City Developments will sell shares in the company that owns ‘Nouvel 18’ to Singapore high net worth investors, the company said in a statement Friday. The developer is structuring the deal as a so-called profit-participation security, which involves the sale of S$102 million in equity and the remainder in senior loans and notes.
The condominium is valued at S$965.4 million, or S$2,750 a square foot, the company said. The structure of the transaction will allow the buyers to get a preferred 5 percent annual internal rate of return and any gains beyond that.
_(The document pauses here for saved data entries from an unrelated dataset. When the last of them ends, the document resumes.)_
(** * court-scheduler: timezone-aware slot conversion and availability aggregation

    A shallow embedding of [utils/timezone.ts], [components/AvailabilityMap.tsx]
    and [utils/storage.ts], and of the handlers of [App.tsx] and
    [components/ParticipantForm.tsx] around them, with the properties of the
    specification stated and settled against it.

    Conventions of the embedding:
    - a JavaScript [Date] is its time value, a [Z] counting milliseconds since
      the epoch; where a [Date] may be the Invalid Date it is an [option Z],
      [None] being the Invalid Date.  Time values are integers of any size:
      the limit of 8.64e15 ms either side of the epoch, past which a [Date]
      becomes invalid, is not modelled;
    - hours, as every [number] the program is handed, are integers ([Z]); what
      it reads off a [Date] that may be invalid is a [number], an integer or
      NaN;
    - the browser's own zone, the zone database behind [date-fns-tz], the
      [Intl] formatter, [JSON] and [localStorage] are collaborators of the
      program: they are fields of records the definitions take as arguments;
    - the zone database does not throw: a zone it cannot resolve gives the
      Invalid Date.  An exception thrown by another collaborator is [None];
    - [console.warn] and [console.error] are recorded in an output log. *)

From Stdlib Require Import ZArith QArith Lia String Ascii List Bool DecimalString.
From stdpp Require Import gmap strings list sorting.

Open Scope string_scope.
Open Scope Z_scope.

(** ** ECMAScript time values *)

Module TimeValue.

Definition msPerSecond : Z := 1000.
Definition msPerMinute : Z := 60000.
Definition msPerHour : Z := 3600000.
Definition msPerDay : Z := 86400000.

Definition Day (t : Z) : Z := t / msPerDay.
Definition TimeWithinDay (t : Z) : Z := t mod msPerDay.
Definition WeekDay (t : Z) : Z := (Day t + 4) mod 7.
Definition HourFromTime (t : Z) : Z := (t / msPerHour) mod 24.

Definition MakeTime (hour min sec ms : Z) : Z :=
  hour * msPerHour + min * msPerMinute + sec * msPerSecond + ms.
Definition MakeDate (day time : Z) : Z := day * msPerDay + time.

(** Day number of a proleptic Gregorian date; [m] is 1..12. *)
Definition days_from_civil (y m d : Z) : Z :=
  let y' := if m <=? 2 then y - 1 else y in
  let era := y' / 400 in
  let yoe := y' mod 400 in
  let mp := if 2 <? m then m - 3 else m + 9 in
  let doy := (153 * mp + 2) / 5 + d - 1 in
  let doe := yoe * 365 + yoe / 4 - yoe / 100 + doy in
  era * 146097 + doe - 719468.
The transaction is City Developments’ third profit-participation security as it seeks to expand its fund management platform to S$5 billion within five years. In 2014, it partnered with Blackstone Group LP and CIMB Bank Bhd for a S$1.5 billion security that invested in the cash flows of the developer’s upscale properties in Sentosa Cove. Last year, the developer concluded a second such deal in a joint investment with Alpha Investment Partners Ltd. for a S$1.1 billion office portfolio, the company said.
The deal is “in line with our strategy to grow our funds management business,” City Developments’ Executive Chairman Kwek Leng Beng said. “It is also our first funds management platform where the asset is a purely high-end residential project.”